Returner's Wealth Read online

Page 6


  ‘Green havens, some call places such as these,’ Eli told him.

  They skirted the ravine edge until they came to a narrow track that took them down into the vast chasm. Giant trees, moss-encrusted and strung with vines, competed with waxen-leafed ferns and towering conifers, all anchored in shadowed cracks and crevices and growing up towards the brightness of the sky.

  Micah stumbled and tripped continuously as Eli helped him down the steepening track through the ravine forest. Sweat beaded his forehead. His bandages were soaked through with blood.

  Just as Micah felt he could go no further, they came to a vast overhanging spur, the windcarved rock smooth and handhold-free. The track narrowed to little more than a ledge, and they were forced to continue sideways on, Eli in front and Micah close behind, clinging to Eli’s arm. The air roared with the sound of falling water, and Micah looked up to see the waterfall directly in front of them.

  Eli inched himself along the ledge, wet and slippery from the swirling spray. He abruptly disappeared behind the curtain of falling water and pulled Micah in after him.

  Micah looked around blearily. He was standing at one end of a vast cavern concealed behind the waterfall – a cavern that was alive and shrieking with wyrmes of all kinds, the atmosphere ripe with their scaletang and scorched breath.

  There were tiny, translucent wyrmes with long tails and jagged ruffs at their necks prowling the walls and ceiling. Larger wyrmes – some white and tatterwinged, some dark and gnarled, and some with scales of red and green and mustard gold – stalked the stone floor or scuttled in and out of crevices, their talons tapping and scratching on the rock. Others, their wings folded, perched on every available surface, from the moss-covered rockledges to the rough troughs and earthenware pots clustered in the cavern’s dark recesses.

  Their rawking and screeching bounced off the walls as territory was breached and squabbles broke out. Underlying it all, Micah noticed another noise besides – a wheezing panting sound, rumbledeep and snuffle-filled, as though the chamber itself was alive and breathing. He fancied it was coming from the shadows at the back of the cavern.

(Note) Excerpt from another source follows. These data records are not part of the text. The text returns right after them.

(** ** Managed blocks *)

(** The loop over [lines.iter().enumerate()]; blocks are collected in order. *)
Fixpoint managed_blocks_loop (index : nat) (current_start : option nat)
    (lines : list string) : result ConfigError (list (nat * nat)) :=
  match lines with
  | [] =>
      if option_bool current_start
      then Err (MalformedManagedEnvBlock "start marker without end marker") else Ok []
  | line :: lines =>
      if bool_decide (line = MANAGED_ENV_START_MARKER) then
        if option_bool current_start
        then Err (MalformedManagedEnvBlock "nested start marker")
        else managed_blocks_loop (S index) (Some index) lines
      else if bool_decide (line = MANAGED_ENV_END_MARKER) then
        match current_start with
        | None => Err (MalformedManagedEnvBlock "end marker without start marker")
        | Some start => cons (start, index) <$> managed_blocks_loop (S index) None lines
        end
      else managed_blocks_loop (S index) current_start lines
  end.

Definition managed_blocks (lines : list string) : result ConfigError (list (nat * nat)) :=
  managed_blocks_loop 0 None lines.

Definition managed_block_lines (r : RenderedProjectEnv) : list string :=
  MANAGED_ENV_START_MARKER :: (env_line <$> btree_iter (rendered_values r))
  ++ [MANAGED_ENV_END_MARKER].

Definition append_managed_block (lines block_lines : list string) : list string :=
  lines ++ block_lines.

Definition replace_managed_block (lines : list string) (start stop : nat)
    (block_lines : list string) : list string :=
  take start lines ++ block_lines ++ drop (stop + 1) lines.

Definition in_blocks (blocks : list (nat * nat)) (index : nat) : bool :=
  existsb (λ b : nat * nat, (b.1 <=? index) && (index <=? b.2)) blocks.

(** The lines at indices outside every block, from [index] on. *)
Fixpoint outside_blocks (blocks : list (nat * nat)) (index : nat) (lines : list string) :
    list string :=
  match lines with
  | [] => []
  | line :: lines =>
      if in_blocks blocks index then outside_blocks blocks (S index) lines
      else line :: outside_blocks blocks (S index) lines
  end.

Definition fold_managed_blocks (lines : list string) (blocks : list (nat * nat))
    (block_lines : list string) : list string := outside_blocks blocks 0 lines ++ block_lines.

(** ** Warnings *)

Definition is_env_key (key : string) : bool := valid_word env_key_first env_key_rest key.

Definition assignment_key (line : string) : option string :=
  let line := trim_start line in
  if is_empty line || starts_with_char "#" line then None
  else
    let assignment := default line (strip_prefix "export " line) in
    '(key, _) ← split_once "=" assignment;
    let key := trim key in
    if is_env_key key then Some key else None.
Definition subject_from_database (subject_kind subject_id : string) : JobDiagnosticSubject :=
  if bool_decide (subject_kind = "system_reconciliation") then SystemReconciliation
  else if bool_decide (subject_kind = "gateway_runtime") then GatewayRuntime
  else if bool_decide (subject_kind = "project") then SubjectProject subject_id
  else if bool_decide (subject_kind = "resource") then
    match split_once ":" subject_id with
    | None => Other subject_kind subject_id
    | Some (name, track) => SubjectResource name track
    end
  else if bool_decide (subject_kind = "update_assessment") then UpdateAssessment
  else Other (default subject_kind (strip_prefix "other:" subject_kind)) subject_id.

(** ** Subjects of runtime observations *)

Definition RUNTIME_OBSERVED_SUBJECT_KIND : string := "runtime".
Definition PHP_RUNTIME_WORKER_OBSERVED_SUBJECT_KIND : string := "php_runtime_worker".
Definition PROJECT_ENV_OBSERVED_SUBJECT_KIND : string := "project_env".

Inductive RuntimeSubject : Type :=
| RuntimeGateway
| RuntimePhpWorker (php_track : string)
| PhpRuntimeWorker (php_runtime_key : string)
| RuntimeResource (name track : string).
#[export] Instance runtime_subject_eq_dec : EqDecision RuntimeSubject.
Proof. solve_decision. Defined.

Definition subject_kind (s : RuntimeSubject) : string :=
  match s with
  | PhpRuntimeWorker _ => PHP_RUNTIME_WORKER_OBSERVED_SUBJECT_KIND
  | _ => RUNTIME_OBSERVED_SUBJECT_KIND
  end.

Definition subject_id (s : RuntimeSubject) : result StateError string :=
  match s with
  | RuntimeGateway => Ok "gateway"
  | RuntimePhpWorker php_track =>
      _ ← validate_runtime_php_track php_track; Ok ("php_worker:" +:+ php_track)
  | PhpRuntimeWorker key => _ ← validate_php_runtime_key key; Ok key
  | RuntimeResource name track =>
      _ ← validate_managed_resource_identity "name" name;
      _ ← validate_concrete_track track;
      Ok ("resource:" +:+ name +:+ ":" +:+ track)
  end.

Definition from_runtime_subject_id (id : string) : result StateError RuntimeSubject :=
  if bool_decide (id = "gateway") then Ok RuntimeGateway
  else
    match strip_prefix "php_worker:" id with
    | Some php_track => _ ← validate_runtime_php_track php_track; Ok (RuntimePhpWorker php_track)
    | None =>
        match strip_prefix "resource:" id ≫= split_once ":" with
        | Some (name, track) =>
            _ ← validate_managed_resource_identity "name" name;
            _ ← validate_concrete_track track;
            Ok (RuntimeResource name track)
        | None => Err (InvalidRuntimeSubject "subject_id" id)
        end
    end.

Definition runtime_subject_from_database (kind id : string) : result StateError RuntimeSubject :=
  if bool_decide (kind = RUNTIME_OBSERVED_SUBJECT_KIND) then from_runtime_subject_id id
  else if bool_decide (kind = PHP_RUNTIME_WORKER_OBSERVED_SUBJECT_KIND) then
    _ ← validate_php_runtime_key id; Ok (PhpRuntimeWorker id)
  else Err (InvalidRuntimeSubject "subject_kind" kind).

(** ** Columns that store an enumeration as text *)

(** What a text column promises its readers: what is written is read back, and
    only texts that are written are accepted. *)
Class DatabaseText (A : Type) := {
  as_str : A → string;
  from_database : string → result StateError A;
  from_as_str : ∀ a, from_database (as_str a) = Ok a;
  as_from_database : ∀ s a, from_database s = Ok a → as_str a = s;
}.

Ltac solve_database_text :=
  intros; repeat match goal with
  | a : _ |- _ = Ok ?a => is_var a; destruct a; reflexivity
  | H : context [bool_decide (?x = _)] |- _ => case_bool_decide; simplify_eq; try reflexivity
  end.

#[export, refine] Instance job_status_text : DatabaseText JobStatus :=
  {| as_str := job_status_as_str; from_database := job_status_from_database |}.
Proof. { by intros []. } { unfold job_status_from_database. solve_database_text. } Defined.
#[export, refine] Instance desired_state_text : DatabaseText ManagedResourceDesiredState :=
  {| as_str := desired_state_as_str; from_database := desired_state_from_database |}.
Proof. { by intros []. } { unfold desired_state_from_database. solve_database_text. } Defined.
#[export, refine] Instance allocation_status_text : DatabaseText ResourceAllocationStatus :=
  {| as_str := allocation_status_as_str; from_database := allocation_status_from_database |}.
Proof. { by intros []. } { unfold allocation_status_from_database. solve_database_text. } Defined.
#[export, refine] Instance env_status_text : DatabaseText ProjectEnvObservedStatus :=
  {| as_str := env_status_as_str; from_database := env_status_from_database |}.
Proof. { by intros []. } { unfold env_status_from_database. solve_database_text. } Defined.
#[export, refine] Instance runtime_status_text : DatabaseText RuntimeObservedStatus :=
  {| as_str := runtime_status_as_str; from_database := runtime_status_from_database |}.
Proof. { by intros []. } { unfold runtime_status_from_database. solve_database_text. } Defined.

Lemma as_str_inj `{DatabaseText A} (a b : A) : as_str a = as_str b → a = b.
Proof. intros Heq. pose proof (from_as_str a) as Ha. rewrite Heq, from_as_str in Ha. by injection Ha. Qed.

(** ** Facts about identities *)

Lemma ensure_ok {E} b (e : E) : ensure b e = Ok tt ↔ b = true.
Proof. by destruct b. Qed.

Lemma map_err_ok {E F A} (f : E → F) (m : result E A) a : map_err f m = Ok a ↔ m = Ok a.
Proof. destruct m; simpl; naive_solver. Qed.

Definition concrete_track (track : string) : Prop :=
  is_identity track = true ∧ track ≠ RESERVED_TRACK_NAME.

Lemma validate_concrete_track_ok track : validate_concrete_track track = Ok tt ↔ concrete_track track.
Proof.
  unfold validate_concrete_track, concrete_track, validate_managed_resource_identity.
  destruct (is_identity track); simpl; [|naive_solver]. case_bool_decide; naive_solver.
Qed.

Lemma is_identity_lacks c v : identity_char c = false → is_identity v = true → lacks c v = true.
Proof. unfold is_identity. intros Hc H. split_bools. by apply (str_all_lacks identity_char). Qed.

Lemma is_identity_nonempty v : is_identity v = true → v ≠ "".
Proof. unfold is_identity. intros H. split_bools. by apply is_empty_false. Qed.

Definition extension_ok (e : string) : Prop := e ≠ "" ∧ str_all extension_char e = true.

Lemma validate_php_extension_identity_ok e :
  validate_php_extension_identity e = Ok tt ↔ extension_ok e.
Proof.
  unfold validate_php_extension_identity, extension_ok.
  rewrite ensure_ok, andb_true_iff, negb_true_iff, is_empty_false. done.
Qed.

Lemma extension_ok_lacks e : extension_ok e → lacks "+" e = true.
Proof. intros [_ H]. by apply (str_all_lacks extension_char). Qed.

(** ** Sorted, distinct extension lists *)

Lemma dedup_cons x y l :
  dedup (x :: y :: l) = if bool_decide (x = y) then dedup (y :: l) else x :: dedup (y :: l).
Proof. done. Qed.

Lemma elem_of_dedup x l : x ∈ dedup l ↔ x ∈ l.
Proof.
  induction l as [|y l IH]; [done|]. destruct l as [|z l]; [done|].
  rewrite dedup_cons. case_bool_decide as Hyz.
  - rewrite IH. subst. set_solver.
  - rewrite !elem_of_cons in *. rewrite IH. set_solver.
Qed.

Lemma dedup_sorted l : StronglySorted (le_on id) l →
  StronglySorted (le_on id) (dedup l) ∧ NoDup (dedup l).
Proof.
  induction l as [|y l IH]; intros Hs; [split; constructor|].
  destruct l as [|z l]; [split; [done|apply NoDup_singleton]|].
  apply StronglySorted_inv in Hs as [Hs Hy]. destruct (IH Hs) as [IHs IHn].
  rewrite dedup_cons. case_bool_decide as Hyz; [done|].
  assert (Forall (le_on id y) (dedup (z :: l))) as Hall.
  { apply Forall_forall. intros x Hx. rewrite elem_of_dedup in Hx. exact (proj1 (Forall_forall _ _) Hy x Hx). }
  split; [by constructor|]. constructor; [|done]. intros Hin. rewrite elem_of_dedup in Hin.
  apply StronglySorted_inv in Hs as [_ Hz]. apply elem_of_cons in Hin as [->|Hin]; [done|].
  apply (proj1 (Forall_forall _ _) Hz) in Hin. apply Forall_cons in Hy as [Hy _].
  apply Hyz. by apply (anti_symm String.le).
Qed.

(** The canonical form of a list of extensions. *)
Definition canonical (l : list string) : list string := dedup (sort_on id l).

Lemma elem_of_canonical x l : x ∈ canonical l ↔ x ∈ l.
Proof. unfold canonical. by rewrite elem_of_dedup, elem_of_sort_on. Qed.

Lemma canonical_eq l l' : canonical l = canonical l' ↔ ∀ e, e ∈ l ↔ e ∈ l'.
Proof.
  split.
  - intros H e. by rewrite <-(elem_of_canonical e l), <-(elem_of_canonical e l'), H.
  - intros H. destruct (dedup_sorted _ (sort_on_sorted id l)) as [Hs Hn].
    destruct (dedup_sorted _ (sort_on_sorted id l')) as [Hs' Hn'].
    apply (StronglySorted_unique_strong (le_on id)); [|done..|].
    + intros x y _ _ Hxy Hyx. unfold le_on, id in Hxy, Hyx. by apply (anti_symm String.le).
    + apply NoDup_Permutation; [done..|]. intros x. by rewrite !elem_of_canonical.
Qed.

Lemma php_runtime_key_ok track l key : php_runtime_key track l = Ok key ↔
  concrete_track track ∧ Forall extension_ok l ∧ key = join "+" (track :: canonical l).
Proof.
  unfold php_runtime_key, validate_project_php_track. fold (canonical l).
  destruct (map_err _ _) as [[]|] eqn:Ht; simpl.
  2: { split; [done|]. intros [H _]. rewrite <-validate_concrete_track_ok in H. by rewrite H in Ht. }
  apply map_err_ok, validate_concrete_track_ok in Ht.
  destruct (try_iter _ l) as [[]|] eqn:Hl; simpl.
  2: { split; [done|]. intros (_ & H & _). rewrite (proj2 (try_iter_ok _ _)) in Hl; [done|].
       eapply Forall_impl; [exact H|]. intros. by apply validate_php_extension_identity_ok. }
  assert (Forall extension_ok l) by (apply try_iter_ok in Hl; eapply Forall_impl;
    [exact Hl|intros; by apply validate_php_extension_identity_ok]).
  destruct (canonical l) as [|x c]; naive_solver.
Qed.

Lemma runtime_key_pieces track l : concrete_track track → Forall extension_ok l →
  split "+" (join "+" (track :: canonical l)) = track :: canonical l.
Proof.
  intros [Ht _] Hl. apply split_join; [done|]. constructor; [by apply is_identity_lacks|].
  apply Forall_forall. intros e He. rewrite elem_of_canonical in He. apply extension_ok_lacks.
  exact (proj1 (Forall_forall _ _) Hl e He).
Qed.

(** ** Properties *)

(** A PHP runtime key identifies a PHP track together with a set of loaded
    extensions: a key exists exactly for a concrete track and well-formed
    extension names, the stored form is accepted back by the validator, and two
    keys are equal exactly when the tracks are equal and the lists hold the same
    extensions, whatever their order and repetitions. *)
Theorem php_runtime_key_spec track l :
  (is_ok (php_runtime_key track l) = true ↔ concrete_track track ∧ Forall extension_ok l)
  ∧ ∀ key, php_runtime_key track l = Ok key →
      validate_php_runtime_key key = Ok tt
      ∧ ∀ track' l' key', php_runtime_key track' l' = Ok key' →
          key = key' ↔ track = track' ∧ ∀ e, e ∈ l ↔ e ∈ l'.
Proof.
  split.
  - destruct (php_runtime_key track l) as [key|] eqn:Hk; simpl.
    + apply php_runtime_key_ok in Hk. naive_solver.
    + split; [done|]. intros [Ht Hl].
      by rewrite (proj2 (php_runtime_key_ok track l _) (conj Ht (conj Hl eq_refl))) in Hk.
  - intros key (Ht & Hl & ->)%php_runtime_key_ok. split.
    + unfold validate_php_runtime_key. rewrite runtime_key_pieces by done.
      rewrite (proj2 (validate_concrete_track_ok track) Ht). simpl.
      apply try_iter_ok, Forall_forall. intros e He. rewrite elem_of_canonical in He. apply map_err_ok.
      apply validate_php_extension_identity_ok. exact (proj1 (Forall_forall _ _) Hl e He).
    + intros track' l' key' (Ht' & Hl' & ->)%php_runtime_key_ok. rewrite <-canonical_eq. split.
      * intros H%(f_equal (split "+")). rewrite !runtime_key_pieces in H by done. by injection H.
      * by intros [-> ->].
Qed.

(** The database form of a job's diagnostic subject reads back as the subject,
    except for resources whose name holds a colon; a subject derived from a job's
    kind and scope never is one of those. *)
Theorem job_subject_roundtrip :
  (∀ s, subject_from_database (database_identity s).1 (database_identity s).2 = s
     ↔ ∀ name track, s = SubjectResource name track → lacks ":" name = true)
  ∧ ∀ kind scope name track, from_job_identity kind scope = SubjectResource name track →
      lacks ":" name = true.
Proof.
  split.
  - intros [| |id|name track| |kind scope]; simpl; try by split; [intros; simplify_eq|].
    unfold subject_from_database. simpl. split.
      * intros H n t [= <- <-]. destruct (split_once ":" _) as [[a b]|] eqn:E; [|done].
        apply split_once_Some in E as [_ Ha]. by injection H as -> _.
      * intros H. specialize (H name track eq_refl).
        by rewrite (proj2 (split_once_Some ":" _ name track)).
  - intros kind scope name track. unfold from_job_identity.
    destruct (_ && _); [done|]. destruct (negb _); [done|].
    pose proof (split_pieces_lack ":" scope) as Hp.
    destruct (split ":" scope) as [|a [|b [|c [|]]]]; try by repeat case_match.
    destruct (_ && _); [done|]. destruct (_ && _); [|done]. intros [= <- <-].
    by apply Forall_cons in Hp as [_ [? _]%Forall_cons].
Qed.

  A slim silver-grey-clad woman stepped silently out of the shadows, her hands raised in a solemn greeting. She walked towards them, her hollow-cheeked face and bone-thin body gathering years with each step she took. Her age did nothing to diminish her beauty. Her eyes looked feral fierce, and there was something almost predatory about her stabbing gait. Yet when her gaze focused on the cragclimber, her face softened.

  ‘It is a long time since the last time, Eli Halfwinter,’ she said in a soft voice, cracked and quaver-flecked from underuse.

  She turned her unblinking gaze from Eli to Micah, and he felt a frostlicked shudder run down his spine …

  ***

  ‘You are a wyve collector,’ the woman said again, a harsh edge to her fragile voice.

  Micah shrank back as the talon-nails pressed into his cheeks.

  ‘He ain’t no wyve collector,’ came Eli’s voice.

  The woman nodded in terse acknowledgement of the words, though Micah was unable to determine whether she believed him or not.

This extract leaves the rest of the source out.